• [What is needed]: In the records that follow, show each line where the word "Lemma" is present.

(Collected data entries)

· · ·

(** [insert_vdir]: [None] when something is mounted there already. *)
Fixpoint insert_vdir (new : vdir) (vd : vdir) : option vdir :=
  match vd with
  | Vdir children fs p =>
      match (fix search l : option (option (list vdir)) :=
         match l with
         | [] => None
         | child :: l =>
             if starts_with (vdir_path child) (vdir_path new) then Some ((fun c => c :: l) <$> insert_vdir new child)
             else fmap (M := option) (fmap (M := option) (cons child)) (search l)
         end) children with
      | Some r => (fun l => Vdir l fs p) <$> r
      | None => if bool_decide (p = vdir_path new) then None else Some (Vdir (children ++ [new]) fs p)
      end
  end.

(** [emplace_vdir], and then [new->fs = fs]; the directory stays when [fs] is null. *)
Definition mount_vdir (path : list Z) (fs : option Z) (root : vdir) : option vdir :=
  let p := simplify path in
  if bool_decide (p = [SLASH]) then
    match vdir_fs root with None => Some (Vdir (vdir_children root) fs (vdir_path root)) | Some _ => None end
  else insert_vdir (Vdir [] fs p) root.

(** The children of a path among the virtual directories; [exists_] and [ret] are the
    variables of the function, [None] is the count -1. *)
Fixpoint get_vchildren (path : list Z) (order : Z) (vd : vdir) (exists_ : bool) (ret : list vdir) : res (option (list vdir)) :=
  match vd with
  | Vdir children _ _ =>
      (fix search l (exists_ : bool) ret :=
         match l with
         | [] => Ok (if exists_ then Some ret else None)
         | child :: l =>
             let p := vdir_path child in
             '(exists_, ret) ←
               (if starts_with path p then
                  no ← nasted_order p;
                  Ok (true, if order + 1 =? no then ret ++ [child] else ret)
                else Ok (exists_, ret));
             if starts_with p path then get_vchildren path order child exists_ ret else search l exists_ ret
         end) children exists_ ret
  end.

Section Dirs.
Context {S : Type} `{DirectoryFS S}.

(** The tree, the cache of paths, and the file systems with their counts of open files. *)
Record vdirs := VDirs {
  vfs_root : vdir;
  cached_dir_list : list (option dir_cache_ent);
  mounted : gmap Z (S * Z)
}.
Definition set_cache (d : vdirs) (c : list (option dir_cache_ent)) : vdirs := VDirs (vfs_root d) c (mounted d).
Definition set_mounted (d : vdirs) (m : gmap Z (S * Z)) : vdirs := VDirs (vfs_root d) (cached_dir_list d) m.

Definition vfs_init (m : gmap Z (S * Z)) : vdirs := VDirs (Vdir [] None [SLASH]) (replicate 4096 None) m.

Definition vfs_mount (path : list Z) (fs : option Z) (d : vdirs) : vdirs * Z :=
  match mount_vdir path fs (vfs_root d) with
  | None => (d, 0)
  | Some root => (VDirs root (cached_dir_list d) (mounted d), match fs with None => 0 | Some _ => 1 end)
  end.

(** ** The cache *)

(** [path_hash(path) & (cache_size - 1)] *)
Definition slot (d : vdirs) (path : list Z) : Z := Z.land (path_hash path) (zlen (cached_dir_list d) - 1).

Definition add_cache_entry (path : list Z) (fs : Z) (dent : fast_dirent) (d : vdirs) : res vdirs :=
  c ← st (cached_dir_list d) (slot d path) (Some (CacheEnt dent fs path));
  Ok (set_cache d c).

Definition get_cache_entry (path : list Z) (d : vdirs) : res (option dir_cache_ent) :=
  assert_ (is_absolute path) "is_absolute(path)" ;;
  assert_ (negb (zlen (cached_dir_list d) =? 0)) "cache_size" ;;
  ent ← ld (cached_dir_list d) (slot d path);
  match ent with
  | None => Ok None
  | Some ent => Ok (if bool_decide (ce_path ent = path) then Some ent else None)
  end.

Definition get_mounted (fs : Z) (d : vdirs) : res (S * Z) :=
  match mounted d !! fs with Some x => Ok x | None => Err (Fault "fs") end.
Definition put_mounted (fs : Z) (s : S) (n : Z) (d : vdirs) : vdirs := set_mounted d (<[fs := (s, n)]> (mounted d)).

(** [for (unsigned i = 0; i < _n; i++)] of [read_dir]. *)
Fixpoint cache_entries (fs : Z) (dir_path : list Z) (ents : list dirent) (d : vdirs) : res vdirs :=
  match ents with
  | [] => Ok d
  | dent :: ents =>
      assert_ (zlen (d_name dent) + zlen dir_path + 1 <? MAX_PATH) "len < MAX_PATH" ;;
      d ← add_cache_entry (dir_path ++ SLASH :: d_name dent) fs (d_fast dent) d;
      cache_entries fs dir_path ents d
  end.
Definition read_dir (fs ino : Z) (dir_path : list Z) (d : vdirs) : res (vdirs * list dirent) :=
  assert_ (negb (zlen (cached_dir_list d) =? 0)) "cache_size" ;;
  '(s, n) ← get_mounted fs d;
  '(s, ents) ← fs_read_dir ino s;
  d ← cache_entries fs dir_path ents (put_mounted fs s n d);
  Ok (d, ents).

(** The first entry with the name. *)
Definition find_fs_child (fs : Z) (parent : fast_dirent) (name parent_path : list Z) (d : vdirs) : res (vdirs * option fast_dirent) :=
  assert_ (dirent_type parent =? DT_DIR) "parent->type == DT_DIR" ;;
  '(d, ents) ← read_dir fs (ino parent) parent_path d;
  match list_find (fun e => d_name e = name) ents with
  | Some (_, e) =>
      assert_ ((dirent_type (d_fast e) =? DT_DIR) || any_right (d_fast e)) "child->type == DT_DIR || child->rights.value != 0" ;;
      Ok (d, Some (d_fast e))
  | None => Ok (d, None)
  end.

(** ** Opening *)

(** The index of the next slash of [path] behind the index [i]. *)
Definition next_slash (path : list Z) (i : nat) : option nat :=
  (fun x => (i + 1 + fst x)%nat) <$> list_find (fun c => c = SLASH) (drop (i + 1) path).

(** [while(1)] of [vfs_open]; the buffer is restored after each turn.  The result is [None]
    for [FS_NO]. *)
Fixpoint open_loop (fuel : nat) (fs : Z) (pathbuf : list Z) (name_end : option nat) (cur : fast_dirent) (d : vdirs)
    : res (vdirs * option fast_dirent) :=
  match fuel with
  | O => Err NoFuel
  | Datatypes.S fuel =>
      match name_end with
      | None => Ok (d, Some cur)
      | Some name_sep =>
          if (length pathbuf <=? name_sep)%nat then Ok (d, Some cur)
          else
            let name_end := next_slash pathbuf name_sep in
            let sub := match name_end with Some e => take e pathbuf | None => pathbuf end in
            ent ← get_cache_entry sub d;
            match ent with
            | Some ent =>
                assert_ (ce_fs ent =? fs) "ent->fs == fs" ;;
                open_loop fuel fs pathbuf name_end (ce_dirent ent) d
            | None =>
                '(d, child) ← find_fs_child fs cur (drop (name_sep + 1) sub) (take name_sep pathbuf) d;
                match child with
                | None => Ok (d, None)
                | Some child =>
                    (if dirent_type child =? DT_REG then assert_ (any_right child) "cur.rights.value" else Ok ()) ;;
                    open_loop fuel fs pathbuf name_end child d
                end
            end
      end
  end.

· · ·

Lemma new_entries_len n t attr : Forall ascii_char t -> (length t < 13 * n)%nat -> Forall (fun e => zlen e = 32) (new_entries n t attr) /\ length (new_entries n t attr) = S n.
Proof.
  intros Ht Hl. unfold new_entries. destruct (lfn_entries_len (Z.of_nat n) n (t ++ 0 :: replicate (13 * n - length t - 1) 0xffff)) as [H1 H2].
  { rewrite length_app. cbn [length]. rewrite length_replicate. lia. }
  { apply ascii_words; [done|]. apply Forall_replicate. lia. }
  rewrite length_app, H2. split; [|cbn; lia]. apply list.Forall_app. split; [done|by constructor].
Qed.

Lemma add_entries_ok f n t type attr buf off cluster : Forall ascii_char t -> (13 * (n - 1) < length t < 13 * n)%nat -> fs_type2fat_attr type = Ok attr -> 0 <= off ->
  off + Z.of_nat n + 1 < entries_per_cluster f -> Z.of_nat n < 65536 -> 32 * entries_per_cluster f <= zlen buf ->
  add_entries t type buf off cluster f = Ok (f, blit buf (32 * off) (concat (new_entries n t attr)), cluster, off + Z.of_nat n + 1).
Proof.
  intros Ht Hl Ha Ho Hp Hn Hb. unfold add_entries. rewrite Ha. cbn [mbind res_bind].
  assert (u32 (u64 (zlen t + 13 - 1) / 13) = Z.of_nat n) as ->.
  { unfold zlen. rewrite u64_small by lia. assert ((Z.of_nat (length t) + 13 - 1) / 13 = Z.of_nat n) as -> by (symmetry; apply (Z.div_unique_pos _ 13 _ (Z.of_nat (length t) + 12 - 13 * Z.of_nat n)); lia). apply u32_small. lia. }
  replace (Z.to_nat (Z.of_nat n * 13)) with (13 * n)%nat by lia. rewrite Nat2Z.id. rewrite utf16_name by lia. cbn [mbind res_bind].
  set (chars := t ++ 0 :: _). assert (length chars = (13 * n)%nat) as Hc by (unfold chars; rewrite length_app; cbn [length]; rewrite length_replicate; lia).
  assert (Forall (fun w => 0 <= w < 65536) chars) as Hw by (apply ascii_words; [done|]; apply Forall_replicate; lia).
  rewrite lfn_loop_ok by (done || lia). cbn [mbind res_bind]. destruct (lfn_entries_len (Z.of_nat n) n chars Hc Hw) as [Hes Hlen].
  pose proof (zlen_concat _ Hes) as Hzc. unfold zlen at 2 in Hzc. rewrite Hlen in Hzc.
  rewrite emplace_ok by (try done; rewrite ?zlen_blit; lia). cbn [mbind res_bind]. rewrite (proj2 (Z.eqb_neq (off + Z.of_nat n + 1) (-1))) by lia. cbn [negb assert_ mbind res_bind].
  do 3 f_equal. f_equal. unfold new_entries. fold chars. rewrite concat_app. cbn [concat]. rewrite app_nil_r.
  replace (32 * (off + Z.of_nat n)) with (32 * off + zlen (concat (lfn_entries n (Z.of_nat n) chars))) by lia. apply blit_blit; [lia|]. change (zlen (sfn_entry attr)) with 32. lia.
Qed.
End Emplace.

· · ·

• [Written answer]:
Lemma new_entries_len n t attr : Forall ascii_char t -> (length t < 13 * n)%nat -> Forall (fun e => zlen e = 32) (new_entries n t attr) /\ length (new_entries n t attr) = S n.
Lemma add_entries_ok f n t type attr buf off cluster : Forall ascii_char t -> (13 * (n - 1) < length t < 13 * n)%nat -> fs_type2fat_attr type = Ok attr -> 0 <= off ->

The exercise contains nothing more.